US motor insurance premiums may fall more than 40% by 2050 on conservative estimates, according to Aon Benfield’s annual Global Insurance Market Opportunities report.

Personal motor accounts for 47% of global insurance premium, and “without this ballast and implicit capital subsidy” US property and casualty volatility will increase by 40%, it says.

Aon Benfield predicts it will take about 30 years for the commercial adoption of driverless cars.

Even at this moderate pace, US motor premiums could drop 20% by 2035.

The first commercially available automated vehicle is expected to hit the road in 2018, and Aon Benfield forecasts an 81% reduction in claims frequency will follow.

However, the severity of claims will probably rise due to increased sensor costs – with these devices currently located on autonomous cars’ bumpers – and the higher cost of handling product liability claims.

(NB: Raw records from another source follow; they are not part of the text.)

(** C7: while the consumer has not been told to stop and an item is
    queued, a turn of its loop takes the item and ends back at the loop
    test, whatever the statements of the [try] block do. When one of
    them raises (the validation of the item, the handler, a metric
    update) the outcome of the block is an exception, and then the turn
    adds one to the consumer's error counter and to the error metric;
    the run goes on with the events that follow. *)
Theorem consumer_catches_item_exceptions
    (f : Faults) (p : OutputProcessor S) (evs : list Event)
    (Hrun : stop_event p = false) (Hq : queue p <> []) :
  exists result rest p_body outcome,
    queue p = result :: rest /\
    process_item f result
      (queue_pop
         (with_metrics (Metrics.queue_size_set (Z.of_nat (length (queue p)))) p))
      = (p_body, outcome) /\
    (is_Some (validate_error f) \/
     is_Some (snd (handle result (target_name_of result (monitor_manager p))
                     (handler p))) \/
     is_Some (metrics_error f) ->
     exists e, outcome = inl e) /\
    snd (turn f p) = Running /\
    queue (fst (turn f p)) = rest /\
    run (Turn f :: evs) p = run evs (fst (turn f p)) /\
    match outcome with
    | inl _ =>
        fst (turn f p) = on_error p_body /\
        Outputs.error_count (fst (turn f p)) = Outputs.error_count p + 1 /\
        Metrics.PROCESSING_ERRORS (metrics (monitor_manager (fst (turn f p)))) =
          Metrics.PROCESSING_ERRORS (metrics (monitor_manager p)) + 1
    | inr _ =>
        fst (turn f p) = p_body /\
        Outputs.error_count (fst (turn f p)) = Outputs.error_count p
    end.
Proof.
  destruct (queue p) as [|result rest] eqn:Hqueue; [contradiction|].
  pose proof (turn_takes_item f p result rest Hrun Hqueue) as Hturn.
  cbv zeta in Hturn. rewrite Hqueue in Hturn.
  pose proof (process_item_frame f result
    (queue_pop (with_metrics
       (Metrics.queue_size_set (Z.of_nat (length (result :: rest)))) p)))
    as (Hfq & Hfe & _ & Hfm & _).
  pose proof (process_item_outcome f result
    (queue_pop (with_metrics
       (Metrics.queue_size_set (Z.of_nat (length (result :: rest)))) p)))
    as Hout.
  destruct (process_item f result _) as [p_body outcome] eqn:Hbody.
  cbn [fst] in Hfq, Hfe, Hfm.
  exists result, rest, p_body, outcome.
  split; [reflexivity|]. split; [exact Hbody|]. split.
  { change (monitor_manager (queue_pop (with_metrics
             (Metrics.queue_size_set (Z.of_nat (length (result :: rest)))) p)))
      with (mkState (mm (monitor_manager p)) (events (monitor_manager p))
              (created_tasks (monitor_manager p))
              (Metrics.queue_size_set (Z.of_nat (length (result :: rest)))
                 (metrics (monitor_manager p)))) in Hout.
    change (target_name_of result (mkState (mm (monitor_manager p))
              (events (monitor_manager p)) (created_tasks (monitor_manager p))
              (Metrics.queue_size_set (Z.of_nat (length (result :: rest)))
                 (metrics (monitor_manager p)))))
      with (target_name_of result (monitor_manager p)) in Hout.
    change (handler (queue_pop (with_metrics
             (Metrics.queue_size_set (Z.of_nat (length (result :: rest)))) p)))
      with (handler p) in Hout.
    intros Hraise.
    destruct (validate_error f) as [e|];
      [injection Hout as _ ->; eauto|].
    destruct (handle result (target_name_of result (monitor_manager p)) (handler p))
      as [h1 [e|]]; [injection Hout as _ ->; eauto|].
    destruct (metrics_error f) as [e|]; [cbv zeta in Hout; injection Hout as _ ->; eauto|].
    destruct Hraise as [[? [=]]|[[? [=]]|[? [=]]]]. }
  assert (Hrunning : snd (turn f p) = Running).
  { rewrite Hturn. destruct outcome; reflexivity. }
  split; [exact Hrunning|].
  assert (Hrest : queue (fst (turn f p)) = rest).
  { rewrite Hturn. destruct outcome; cbn; rewrite Hfq; cbn; rewrite Hqueue;
      reflexivity. }
  split; [exact Hrest|]. split.
  { cbn [run step]. destruct (turn f p) as [p1 status]. cbn in Hrunning.
    rewrite Hrunning. reflexivity. }
  rewrite Hturn. destruct outcome as [e|u]; cbn [fst].
  - split; [reflexivity|]. unfold on_error. cbn. rewrite Hfe, Hfm. cbn.
    split; reflexivity.
  - split; [reflexivity|]. rewrite Hfe. reflexivity.
Qed.

(** The steps of a turn that takes an item, run one after the other
    with nothing in between, are the turn. *)
Lemma consumer_turn f (p : OutputProcessor S) result rest :
  stop_event p = false -> queue p = result :: rest ->
  Consumer.run [Consumer.Enter; Consumer.Take; Consumer.Resume f]
    (Consumer.mkConsumer p Consumer.AtTest)
  = Consumer.mkConsumer (fst (turn f p)) Consumer.AtTest.
Proof.
  intros Hrun Hq. destruct p as [m q u h pc ec st].
  cbn in Hrun, Hq. subst q st.
  unfold Consumer.run, turn.
  cbn -[process_item Metrics.queue_size_set].
  destruct (process_item f result _) as [p2 [e|u']]; reflexivity.
Qed.

(** C10: when the handler raises on an item, the turn still ends at the
    loop test, but of the item's effects only some are applied. The
    supervisor's status for the target has been updated: it holds the
    item's timestamp and value, its check count is one higher and its
    error count is one higher for a negative value (a target without a
    status counts from zero); no other status has changed. The handler
    was called, the processed count and the metric of processed messages
    are unchanged, the error count is one higher, and the queue's count
    of unfinished tasks is what it was although the item has left the
    queue. From then on, whatever happens and however the steps of the
    consumer are interleaved with the rest, the count of unfinished tasks
    exceeds the number of queued items, so it is never zero and [join]
    never returns. *)
Theorem handler_failure_partial_effects
    (f : Faults) (p : OutputProcessor S) (result : TargetResult)
    (rest : list TargetResult) (e : exn)
    (Hrun : stop_event p = false)
    (Hq : queue p = result :: rest)
    (Hinv : 0 <= unaccounted p)
    (Hvalid : validate_error f = None)
    (Hraise : snd (handle result (target_name_of result (monitor_manager p))
                     (handler p)) = Some e) :
  let p' := fst (turn f p) in
  let before :=
    default TargetStatus_new
      (target_statuses (mm (monitor_manager p)) !! target_id result) in
  snd (turn f p) = Running /\
  Consumer.run [Consumer.Enter; Consumer.Take; Consumer.Resume f]
    (Consumer.mkConsumer p Consumer.AtTest)
    = Consumer.mkConsumer p' Consumer.AtTest /\
  target_statuses (mm (monitor_manager p')) !! target_id result =
    Some (mkTargetStatus
            (Some (timestamp result)) (Some (value result))
            (check_count before + 1)
            (if value result <? 0
             then Models.error_count before + 1
             else Models.error_count before)) /\
  (forall k, k <> target_id result ->
     target_statuses (mm (monitor_manager p')) !! k =
     target_statuses (mm (monitor_manager p)) !! k) /\
  handler p' =
    fst (handle result (target_name_of result (monitor_manager p)) (handler p)) /\
  processed_count p' = processed_count p /\
  Metrics.PROCESSED_MESSAGES (metrics (monitor_manager p')) =
    Metrics.PROCESSED_MESSAGES (metrics (monitor_manager p)) /\
  Outputs.error_count p' = Outputs.error_count p + 1 /\
  queue p' = rest /\
  unfinished_tasks p' = unfinished_tasks p /\
  (forall evs : list Event,
     Z.of_nat (length (queue (fst (run evs p')))) < unfinished_tasks (fst (run evs p')) /\
     0 < unfinished_tasks (fst (run evs p')) /\
     join_returns (fst (run evs p')) = false) /\
  (forall evs : list Consumer.Event,
     let c := Consumer.run evs (Consumer.mkConsumer p' Consumer.AtTest) in
     Z.of_nat (length (queue (Consumer.proc c))) < unfinished_tasks (Consumer.proc c) /\
     0 < unfinished_tasks (Consumer.proc c) /\
     join_returns (Consumer.proc c) = false).
Proof.
  cbv zeta.
  split; [rewrite (turn_takes_item f p result rest Hrun Hq); cbv zeta;
          destruct (process_item f result _) as [p2 [x|u]]; reflexivity|].
  split; [apply (consumer_turn f p result rest Hrun Hq)|].
  rewrite (turn_takes_item f p result rest Hrun Hq). cbv zeta.
  rewrite process_item_outcome, Hvalid.
  change (target_name_of result (monitor_manager (queue_pop (with_metrics
            (Metrics.queue_size_set (Z.of_nat (length (queue p)))) p))))
    with (target_name_of result (monitor_manager p)).
  change (handler (queue_pop (with_metrics
            (Metrics.queue_size_set (Z.of_nat (length (queue p)))) p)))
    with (handler p).
  destruct (handle result (target_name_of result (monitor_manager p)) (handler p))
    as [h1 raised]. cbn [snd] in Hraise. subst raised. cbv zeta. cbn [fst snd].
  split.
  { cbn -[update_target_status]. rewrite update_target_status_unfold.
    cbn. rewrite lookup_insert_eq. reflexivity. }
  split.
  { intros k Hk. cbn -[update_target_status]. rewrite update_target_status_unfold.
    cbn. rewrite lookup_insert_ne by congruence. reflexivity. }
  split; [reflexivity|]. split; [reflexivity|].
  split; [cbn -[update_target_status]; rewrite update_target_status_metrics;
          reflexivity|].
  split; [reflexivity|].
  split; [cbn; rewrite Hq; reflexivity|]. split; [reflexivity|].
  split.
  - intros evs.
    match goal with |- context [run evs ?q] =>
      pose proof (run_unaccounted evs q) as Hmono;
      assert (Hone : unaccounted q = unaccounted p + 1)
    end.
    { unfold unaccounted. cbn. rewrite Hq. cbn [tail length]. lia. }
    unfold unaccounted in Hmono, Hone, Hinv. unfold join_returns.
    split; [lia|]. split; [lia|]. apply Z.eqb_neq. lia.
  - intros evs.
    match goal with |- context [Consumer.run evs ?c0] =>
      pose proof (run_accounts evs c0) as Hacc;
      assert (Hone : Consumer.lost c0 = unaccounted p + 1)
    end.
    { unfold Consumer.lost, Consumer.held, unaccounted. cbn. rewrite Hq.
      cbn [tail length]. lia. }
    cbv zeta in Hacc. destruct Hacc as (_ & He & _ & _ & _ & Hlost & _).
    match goal with |- context [Consumer.run evs ?c0] =>
      assert (Hheld : 0 <= Consumer.held (Consumer.run evs c0))
        by (unfold Consumer.held; destruct (Consumer.control _); lia)
    end.
    unfold Consumer.lost in Hlost, Hone. unfold unaccounted in Hone, Hinv.
    unfold join_returns.
    split; [lia|]. split; [lia|]. apply Z.eqb_neq. lia.
Qed.

End PipelineClaims.

Section PipelineExamples.
Import Models Manager Monitoring Outputs Props.

Lemma consumer_catches_item_exceptions_witness :
  stop_event one_queued = false /\
  queue one_queued <> [] /\
  snd (turn no_faults one_queued) = Running /\
  Outputs.error_count (fst (run [Turn no_faults] one_queued)) = 1.
Proof.
  assert (Hrun : stop_event one_queued = false) by reflexivity.
  assert (Hq : queue one_queued <> []) by discriminate.
  split; [exact Hrun|]. split; [exact Hq|].
  destruct (consumer_catches_item_exceptions no_faults one_queued [] Hrun Hq)
    as (result & rest & p_body & outcome & _ & _ & _ & Hstatus & _ & Hgo & _).
  split; [exact Hstatus|].
  rewrite Hgo. reflexivity.
Defined.

Lemma handler_failure_partial_effects_witness :
  target_statuses (mm (monitor_manager (fst (turn no_faults one_queued)))) !! 7%N =
    Some (mkTargetStatus (Some (0 # 1)) (Some 42) 1 0) /\
  processed_count (fst (turn no_faults one_queued)) = 0 /\
  Outputs.error_count (fst (turn no_faults one_queued)) = 1 /\
  unfinished_tasks (fst (turn no_faults one_queued)) = 1 /\
  queue (fst (turn no_faults one_queued)) = [] /\
  join_returns (fst (run [Turn no_faults; SetStop] (fst (turn no_faults one_queued))))
    = false /\
  join_returns
    (Consumer.proc
       (Consumer.run [Consumer.Enter; Consumer.SetStop; Consumer.Resume no_faults]
          (Consumer.mkConsumer (fst (turn no_faults one_queued)) Consumer.AtTest)))
    = false.
Proof.
  destruct (handler_failure_partial_effects no_faults one_queued
              (mkTargetResult 7%N 42 (0 # 1)) [] (OSError "Permission denied")
              eq_refl eq_refl ltac:(vm_compute; discriminate) eq_refl eq_refl)
    as (_ & _ & Hstatus & _ & _ & Hp & _ & He & Hqueue & Hun & Hlater & Hsteps).
  split; [exact Hstatus|].
  split; [exact Hp|]. split; [exact He|]. split; [exact Hun|].
  split; [exact Hqueue|].
  split; [apply (Hlater [Turn no_faults; SetStop])|].
  apply (Hsteps [Consumer.Enter; Consumer.SetStop; Consumer.Resume no_faults]).
Defined.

Aon Analytics CEO Paul Mang says while the adoption of autonomous vehicles depends on variables such as regulators, cost and technology, insurers should not be complacent.

“We, as an industry, need to act quickly to ensure we have the products available to align to the new paradigm; if we fail to do so, we only invite disruption,” he said.

The report says autonomous vehicles “may have an insurance upside”, because the decline in personal motor premiums may be partially offset by a rise in premiums from manufacturers and the technology companies on whose networks the vehicles operate.

In the report, software developer nuTonomy’s COO Doug Parker says self-driving “mobility on demand” or taxis will become the preferred mode of transport, eventually negating private ownership.

“In the future, I think people will wonder why we even allowed people, in the not too distant past, to drive around in two-tonne metal boxes at speeds of 60-plus miles per hour.”